## DATASET RECORDS

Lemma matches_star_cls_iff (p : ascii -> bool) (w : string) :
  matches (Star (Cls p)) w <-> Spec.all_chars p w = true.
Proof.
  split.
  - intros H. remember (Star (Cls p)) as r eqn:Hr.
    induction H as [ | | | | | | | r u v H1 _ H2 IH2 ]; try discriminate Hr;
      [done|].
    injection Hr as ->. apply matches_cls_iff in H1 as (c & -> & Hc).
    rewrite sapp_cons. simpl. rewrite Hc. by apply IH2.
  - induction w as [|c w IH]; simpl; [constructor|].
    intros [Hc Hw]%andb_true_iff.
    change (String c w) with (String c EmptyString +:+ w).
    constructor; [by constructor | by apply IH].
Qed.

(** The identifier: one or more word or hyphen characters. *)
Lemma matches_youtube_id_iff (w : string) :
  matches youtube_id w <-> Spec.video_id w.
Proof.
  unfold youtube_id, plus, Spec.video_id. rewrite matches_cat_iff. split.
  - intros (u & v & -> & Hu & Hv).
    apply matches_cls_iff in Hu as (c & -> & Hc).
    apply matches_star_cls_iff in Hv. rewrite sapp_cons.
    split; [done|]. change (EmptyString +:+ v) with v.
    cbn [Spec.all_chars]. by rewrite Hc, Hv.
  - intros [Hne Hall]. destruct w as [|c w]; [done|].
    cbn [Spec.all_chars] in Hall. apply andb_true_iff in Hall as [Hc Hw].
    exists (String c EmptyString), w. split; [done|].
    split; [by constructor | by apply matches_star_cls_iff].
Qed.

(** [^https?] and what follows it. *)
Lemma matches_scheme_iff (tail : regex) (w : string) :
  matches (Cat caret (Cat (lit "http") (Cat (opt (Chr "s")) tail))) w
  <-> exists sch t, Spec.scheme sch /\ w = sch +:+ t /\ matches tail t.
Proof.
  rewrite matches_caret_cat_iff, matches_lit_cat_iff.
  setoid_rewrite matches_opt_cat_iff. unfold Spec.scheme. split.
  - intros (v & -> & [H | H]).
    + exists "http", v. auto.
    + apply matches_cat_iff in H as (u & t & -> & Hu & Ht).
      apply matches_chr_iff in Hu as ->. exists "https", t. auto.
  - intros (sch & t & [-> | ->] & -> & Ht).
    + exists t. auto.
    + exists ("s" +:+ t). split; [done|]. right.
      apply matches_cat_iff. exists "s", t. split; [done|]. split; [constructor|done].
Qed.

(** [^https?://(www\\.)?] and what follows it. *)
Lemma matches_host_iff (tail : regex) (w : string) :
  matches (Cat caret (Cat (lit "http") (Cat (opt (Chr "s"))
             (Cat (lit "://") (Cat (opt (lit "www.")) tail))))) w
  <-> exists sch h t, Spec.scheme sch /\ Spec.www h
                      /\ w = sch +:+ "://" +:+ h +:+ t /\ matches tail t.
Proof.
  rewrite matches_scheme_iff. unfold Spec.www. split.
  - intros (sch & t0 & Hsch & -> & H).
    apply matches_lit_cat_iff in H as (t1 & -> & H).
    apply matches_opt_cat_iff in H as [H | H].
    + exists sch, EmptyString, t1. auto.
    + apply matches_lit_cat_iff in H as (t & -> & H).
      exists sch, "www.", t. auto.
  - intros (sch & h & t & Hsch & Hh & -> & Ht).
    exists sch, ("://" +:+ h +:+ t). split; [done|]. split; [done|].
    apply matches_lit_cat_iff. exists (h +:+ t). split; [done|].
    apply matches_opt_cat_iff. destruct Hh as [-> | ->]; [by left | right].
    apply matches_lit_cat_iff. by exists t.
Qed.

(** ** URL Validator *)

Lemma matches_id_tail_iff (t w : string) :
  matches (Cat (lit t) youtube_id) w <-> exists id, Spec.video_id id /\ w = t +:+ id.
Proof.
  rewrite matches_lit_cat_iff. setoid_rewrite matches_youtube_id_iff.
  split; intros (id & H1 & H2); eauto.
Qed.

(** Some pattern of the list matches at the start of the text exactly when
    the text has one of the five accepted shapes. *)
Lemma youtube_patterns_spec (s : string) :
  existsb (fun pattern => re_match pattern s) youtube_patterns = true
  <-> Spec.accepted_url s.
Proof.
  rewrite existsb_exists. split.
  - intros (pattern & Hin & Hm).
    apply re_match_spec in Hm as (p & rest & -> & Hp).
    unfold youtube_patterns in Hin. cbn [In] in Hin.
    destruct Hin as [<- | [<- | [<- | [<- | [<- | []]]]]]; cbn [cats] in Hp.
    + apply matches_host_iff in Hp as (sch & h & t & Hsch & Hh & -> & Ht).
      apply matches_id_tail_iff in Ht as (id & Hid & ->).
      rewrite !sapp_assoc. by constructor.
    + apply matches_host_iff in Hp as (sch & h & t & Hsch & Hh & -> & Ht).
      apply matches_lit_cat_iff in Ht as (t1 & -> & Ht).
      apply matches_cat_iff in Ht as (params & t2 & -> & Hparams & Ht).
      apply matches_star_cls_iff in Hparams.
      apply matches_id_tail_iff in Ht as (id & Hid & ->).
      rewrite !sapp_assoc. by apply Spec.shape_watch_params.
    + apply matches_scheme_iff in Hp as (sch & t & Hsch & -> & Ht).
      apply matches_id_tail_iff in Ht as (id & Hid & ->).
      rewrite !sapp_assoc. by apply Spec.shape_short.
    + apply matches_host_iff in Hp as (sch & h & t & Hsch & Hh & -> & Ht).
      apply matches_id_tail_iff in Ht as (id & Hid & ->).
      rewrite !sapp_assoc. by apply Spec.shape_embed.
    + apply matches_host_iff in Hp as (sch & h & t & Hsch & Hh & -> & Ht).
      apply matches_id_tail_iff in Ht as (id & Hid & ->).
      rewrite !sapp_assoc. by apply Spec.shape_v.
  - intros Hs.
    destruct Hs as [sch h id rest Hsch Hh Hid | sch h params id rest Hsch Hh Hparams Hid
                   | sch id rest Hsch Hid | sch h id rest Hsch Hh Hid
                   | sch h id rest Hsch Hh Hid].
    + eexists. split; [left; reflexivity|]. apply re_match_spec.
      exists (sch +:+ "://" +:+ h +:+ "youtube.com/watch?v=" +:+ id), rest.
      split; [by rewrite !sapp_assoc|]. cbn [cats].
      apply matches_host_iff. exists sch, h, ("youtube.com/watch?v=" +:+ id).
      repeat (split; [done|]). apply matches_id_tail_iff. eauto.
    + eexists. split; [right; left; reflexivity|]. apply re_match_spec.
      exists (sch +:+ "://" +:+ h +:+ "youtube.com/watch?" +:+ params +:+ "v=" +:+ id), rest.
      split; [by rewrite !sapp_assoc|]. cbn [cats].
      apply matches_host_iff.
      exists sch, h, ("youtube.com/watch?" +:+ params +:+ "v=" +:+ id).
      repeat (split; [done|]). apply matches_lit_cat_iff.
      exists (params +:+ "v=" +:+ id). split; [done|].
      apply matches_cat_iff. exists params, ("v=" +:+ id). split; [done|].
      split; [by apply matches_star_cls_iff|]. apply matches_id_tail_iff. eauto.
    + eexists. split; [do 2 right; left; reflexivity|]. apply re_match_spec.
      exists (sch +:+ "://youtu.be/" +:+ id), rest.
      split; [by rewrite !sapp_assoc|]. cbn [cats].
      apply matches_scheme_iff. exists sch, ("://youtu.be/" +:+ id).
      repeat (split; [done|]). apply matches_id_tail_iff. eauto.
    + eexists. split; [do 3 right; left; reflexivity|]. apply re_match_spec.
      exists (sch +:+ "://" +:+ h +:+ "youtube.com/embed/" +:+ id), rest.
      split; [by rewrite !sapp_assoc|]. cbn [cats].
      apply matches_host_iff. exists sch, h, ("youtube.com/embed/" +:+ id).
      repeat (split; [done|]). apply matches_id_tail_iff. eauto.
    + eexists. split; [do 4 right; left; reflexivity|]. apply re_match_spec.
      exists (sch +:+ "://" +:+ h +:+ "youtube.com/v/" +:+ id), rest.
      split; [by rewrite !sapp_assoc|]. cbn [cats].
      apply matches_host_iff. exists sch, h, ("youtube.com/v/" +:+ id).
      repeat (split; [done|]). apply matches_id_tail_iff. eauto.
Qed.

## WHAT IS REQUIRED
Above are some lines. Repeat exactly, and only, those from the line that has "rewrite !sapp_assoc. by apply Spec.shape_v." through the line that has "Hsch Hh Hid].".

## EXERCISE OUTPUT
      rewrite !sapp_assoc. by apply Spec.shape_v.
  - intros Hs.
    destruct Hs as [sch h id rest Hsch Hh Hid | sch h params id rest Hsch Hh Hparams Hid
                   | sch id rest Hsch Hid | sch h id rest Hsch Hh Hid
                   | sch h id rest Hsch Hh Hid].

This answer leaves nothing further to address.